Restate word for word the lines in the listing below, starting at the line containing "name' <- js_text" and ending at the line containing "let nmPath := path_join", both included; leave out the rest.

******

(** stopProject (server.js 238-270). *)
Definition js_stopProject (w : js_world) (ws : conn) (projectPath : value) : W unit :=
  found <- js_get projectPath ;;
  match found with
  | None =>
      js_send ws (stringify
                    [("type", str "error");
                     ("projectPath", projectPath);
                     ("message", str "Process not found or already stopped")])
  | Some proc =>
      name <- js_text (js_type_error w) (js_name proc) ;;
      js_send ws (stringify
                    [("type", str "info");
                     ("projectPath", projectPath);
                     ("message", str ("Stopping " ++ name ++ "..."))]) ;;
      (if platform =? "win32" then
         _ <- js_spawn w "taskkill"
                       [str "/pid"; option_map DNum (js_pid proc); str "/f"; str "/t"]
                       NoOptions ;;
         js_ret tt
       else
         js_kill (js_process proc) "SIGTERM") ;;
      js_delete projectPath ;;
      js_broadcastStatus ;;
      name' <- js_text (js_type_error w) (js_name proc) ;;
      js_send ws (stringify
                    [("type", str "stopped");
                     ("projectPath", projectPath);
                     ("message", str (name' ++ " stopped"))])
  end.

(** openFolder (server.js 272-283). *)
Definition js_openFolder (w : js_world) (ws : conn) (projectPath : value) : W unit :=
  let cmd := if platform =? "win32" then "explorer"
             else if platform =? "darwin" then "open" else "xdg-open" in
  _ <- js_spawn w cmd [projectPath] Detached ;;
  folder <- js_text (js_type_error w) projectPath ;;
  js_send ws (stringify
                [("type", str "info");
                 ("projectPath", projectPath);
                 ("message", str ("Opened folder: " ++ folder))]).

(** cleanProject (server.js 285-324). *)
Definition js_cleanProject (w : js_world) (ws : conn)
    (projectPath projectName : value) : W unit :=
  match projectPath with
  | Some (DStr p) =>
      let nmPath := path_join p "node_modules" in
      if negb (js_existsSync w nmPath) then
        name <- js_text (js_type_error w) projectName ;;
        js_send ws (stringify
                      [("type", str "info");
                       ("projectPath", projectPath);
                       ("message", str (name ++ " has no node_modules to clean"))])
      else
        name <- js_text (js_type_error w) projectName ;;
        js_send ws (stringify
                      [("type", str "info");
                       ("projectPath", projectPath);
                       ("message", str ("Cleaning node_modules from " ++ name ++ "..."))]) ;;
        let isWindows := platform =? "win32" in
        let cmd := if isWindows then "rmdir" else "rm" in
        let args := if isWindows then [str "/s"; str "/q"; str nmPath]
                    else [str "-rf"; str nmPath] in
        spawned <- js_spawn w cmd args ShellTrue ;;
        js_on (fst spawned) (JsCleanListeners ws p projectName)
  | _ =>
      (* path.join(projectPath, 'node_modules') rejects the path *)
      js_throw (js_type_error w)
  end.

(** [action === a]. *)
Definition action_is (action : value) (a : string) : bool :=
  match action with
  | Some (DStr s) => s =? a
  | _ => false
  end.

(** handleCommand (server.js 120-145); destructuring [null] throws. *)
Definition js_handleCommand (w : js_world) (ws : conn) (data : jsdata) : W unit :=
  match data with
  | DNull => js_throw (js_type_error w)
  | _ =>
      let action := property "action" data in
      let projectPath := property "projectPath" data in
      let projectName := property "projectName" data in
      let command := property "command" data in
      if action_is action "run" then
        js_runProject w ws projectPath projectName (or_else command "npm run dev")
      else if action_is action "deploy" then
        js_runProject w ws projectPath projectName (or_else command "npm run deploy")
      else if action_is action "install" then
        js_runProject w ws projectPath projectName (str "npm install")
      else if action_is action "stop" then
        js_stopProject w ws projectPath
      else if action_is action "open" then
        js_openFolder w ws projectPath
      else if action_is action "clean" then
        js_cleanProject w ws projectPath projectName
      else
        unknown <- js_text (js_type_error w) action ;;
        js_send ws (stringify
                      [("type", str "error");
                       ("message", str ("Unknown action: " ++ unknown))])
  end.

(** The frame as [JSON.parse] leaves it. *)
Inductive js_frame : Type :=
| JsUnparsable (message : string)
| JsParsed (data : jsdata).

(** The [message] listener (server.js 106-113). *)
Definition js_on_message (w : js_world) (ws : conn) (message : js_frame) : W unit :=
  js_try_catch
    (match message with
     | JsUnparsable e => js_throw e
     | JsParsed data => js_handleCommand w ws data
     end)
    (fun e => js_send ws (stringify [("type", str "error"); ("message", str e)])).

Fixpoint js_listeners_of (c : child) (hs : list (child * js_listeners))
  : option js_listeners :=
  match hs with
  | [] => None
  | (c', l) :: rest => if Nat.eqb c' c then Some l else js_listeners_of c rest
  end.

Definition js_attached (c : child) : W (option js_listeners) :=
  fun s => (Normal (js_listeners_of c (js_handlers s)), s, []).

(** The listeners of a child (server.js 200-235 and 309-323). *)
Definition js_child_stdout (c : child) (data : string) : W unit :=
  l <- js_attached c ;;
  match l with
  | Some (JsRunListeners ws projectPath) =>
      js_send ws (stringify [("type", str "stdout");
                             ("projectPath", str projectPath);
                             ("data", str data)])
  | _ => js_ret tt
  end.

Definition js_child_stderr (c : child) (data : string) : W unit :=
  l <- js_attached c ;;
  match l with
  | Some (JsRunListeners ws projectPath) =>
      js_send ws (stringify [("type", str "stderr");
                             ("projectPath", str projectPath);
                             ("data", str data)])
  | _ => js_ret tt
  end.

Definition js_child_error (c : child) (message : string) : W unit :=
  l <- js_attached c ;;
  match l with
  | Some (JsRunListeners ws projectPath) =>
      js_send ws (stringify [("type", str "error");
                             ("projectPath", str projectPath);
                             ("message", str message)]) ;;
      js_delete (str projectPath) ;;
      js_broadcastStatus
  | _ => js_throw message
  end.

(** The [code] of a [close] event: a number, or [null]. *)
Definition js_code (code : option number) : value :=
  match code with Some n => Some (DNum n) | None => Some DNull end.

Definition js_code_text (code : option number) : string :=
  match code with Some n => String_number n | None => "null" end.

(** The message of the [TypeError] of a template literal. *)
Definition conversion_error : string := "Cannot convert object to primitive value".

Definition js_code_is_zero (code : option number) : bool :=
  match code with Some n => is_zero n | None => false end.

Definition js_child_close (c : child) (code : option number) : W unit :=
  l <- js_attached c ;;
  match l with
  | Some (JsRunListeners ws projectPath) =>
      js_send ws (stringify
                    [("type", str "exit");
                     ("projectPath", str projectPath);
                     ("code", js_code code);
                     ("message", str (if js_code_is_zero code
                                      then "Process completed successfully"
                                      else "Process exited with code " ++ js_code_text code))]) ;;
      js_delete (str projectPath) ;;
      js_broadcastStatus
  | Some (JsCleanListeners ws projectPath projectName) =>
      if js_code_is_zero code then
        name <- js_text conversion_error projectName ;;
        js_send ws (stringify [("type", str "success");
                               ("projectPath", str projectPath);
                               ("message", str ("Cleaned node_modules from " ++ name))])
      else
        name <- js_text conversion_error projectName ;;
        js_send ws (stringify [("type", str "error");
                               ("projectPath", str projectPath);
                               ("message", str ("Failed to clean " ++ name))])
  | None => js_ret tt
  end.

(** The event loop over frames of any shape. *)
Inductive js_input : Type :=
| JsConnection (ws : conn)
| JsDisconnect (ws : conn)
| JsMessage (ws : conn) (message : js_frame) (w : js_world)
| JsChildStdout (c : child) (data : string)
| JsChildStderr (c : child) (data : string)
| JsChildError (c : child) (message : string)
| JsChildClose (c : child) (code : option number).

Definition js_crash (s : js_state) : js_state :=
  {| js_running := js_running s; js_clients := js_clients s;
     js_handlers := js_handlers s; js_next_child := js_next_child s;
     js_alive := false |}.

Definition js_run_listener (m : W unit) (s : js_state) : js_state * list js_effect :=
  match m s with
  | (Normal _, s', es) => (s', es)
  | (Throw _, s', es) => (js_crash s', es)
  | (Diverge, s', es) => (js_crash s', es)
  end.

Definition js_with_clients (f : list conn -> list conn) (s : js_state) : js_state :=
  {| js_running := js_running s; js_clients := f (js_clients s);
     js_handlers := js_handlers s; js_next_child := js_next_child s;
     js_alive := js_alive s |}.

Definition js_step (s : js_state) (i : js_input) : js_state * list js_effect :=
  if js_alive s then
    match i with
    | JsConnection ws =>
        (js_with_clients (fun l => if mem ws l then l else (l ++ [ws])%list) s, [])
    | JsDisconnect ws =>
        (js_with_clients (filter (fun c => negb (Nat.eqb c ws))) s, [])
    | JsMessage ws message w => js_run_listener (js_on_message w ws message) s
    | JsChildStdout c data => js_run_listener (js_child_stdout c data) s
    | JsChildStderr c data => js_run_listener (js_child_stderr c data) s
    | JsChildError c message => js_run_listener (js_child_error c message) s
    | JsChildClose c code => js_run_listener (js_child_close c code) s
    end
  else (s, []).

(** The error event of the [catch] and of the [default] case. *)
Definition js_bare_error (e : string) : jsdata :=
  stringify [("type", str "error"); ("message", str e)].

(** The answers of [stopProject] and [openFolder] to a command that
    names no path. *)
Definition js_not_found (projectPath : value) : jsdata :=
  stringify [("type", str "error"); ("projectPath", projectPath);
             ("message", str "Process not found or already stopped")].

Definition js_opened (projectPath : value) (folder : string) : jsdata :=
  stringify [("type", str "info"); ("projectPath", projectPath);
             ("message", str ("Opened folder: " ++ folder))].

(** The actions [handleCommand] knows. *)
Definition action_known (action : value) : bool :=
  match action with
  | Some (DStr a) => recognized a
  | _ => false
  end.

(** A computation all of whose frames, with the connection they go to,
    satisfy [Q] and all of whose exceptions satisfy [T]. *)
Definition fine (Q : conn -> jsdata -> Prop) (T : string -> Prop) {A : Type}
    (m : W A) : Prop :=
  forall s r s' es,
    m s = (r, s', es) ->
    (forall c msg, In (JsSend c msg) es -> Q c msg) /\
    (forall e, r = Throw e -> T e).

(** A computation that comes to an end: it returns or throws. *)
Definition halts {A : Type} (m : W A) : Prop :=
  forall s, fst (fst (m s)) <> Diverge.

(** The exceptions a handler can raise: the [TypeError] of the world,
    or what [spawn] throws. *)
Definition raised (w : js_world) (e : string) : Prop :=
  e = js_type_error w \/ js_spawn_oracle w = JsSpawnThrows e.

(** A frame that is a status or has [projectPath]. *)
Definition labelled (msg : jsdata) : Prop :=
  tagged "status" msg = true \/ carries "projectPath" msg = true.

(** A property of the frame alone, whoever it goes to. *)
Definition to_anyone (Q : jsdata -> Prop) : conn -> jsdata -> Prop :=
  fun _ msg => Q msg.

(** [e] is the message of the [default] case for [data]. *)
Definition unknown_action_error (data : jsdata) (e : string) : Prop :=
  action_known (property "action" data) = false /\
  exists unknown,
    text (property "action" data) = Some unknown /\
    e = "Unknown action: " ++ unknown.

(** [msg] is the error event with a type and a message only, sent for
    a frame that did not parse, for an exception raised while the
    command was handled, or for an action that is not known. *)
Definition bare_answer (w : js_world) (message : js_frame) (msg : jsdata) : Prop :=
  exists e,
    msg = js_bare_error e /\
    match message with
    | JsUnparsable e' => e = e'
    | JsParsed data => raised w e \/ unknown_action_error data e
    end.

******

- _Exercise answer_
      name' <- js_text (js_type_error w) (js_name proc) ;;
      js_send ws (stringify
                    [("type", str "stopped");
                     ("projectPath", projectPath);
                     ("message", str (name' ++ " stopped"))])
  end.

(** openFolder (server.js 272-283). *)
Definition js_openFolder (w : js_world) (ws : conn) (projectPath : value) : W unit :=
  let cmd := if platform =? "win32" then "explorer"
             else if platform =? "darwin" then "open" else "xdg-open" in
  _ <- js_spawn w cmd [projectPath] Detached ;;
  folder <- js_text (js_type_error w) projectPath ;;
  js_send ws (stringify
                [("type", str "info");
                 ("projectPath", projectPath);
                 ("message", str ("Opened folder: " ++ folder))]).

(** cleanProject (server.js 285-324). *)
Definition js_cleanProject (w : js_world) (ws : conn)
    (projectPath projectName : value) : W unit :=
  match projectPath with
  | Some (DStr p) =>
      let nmPath := path_join p "node_modules" in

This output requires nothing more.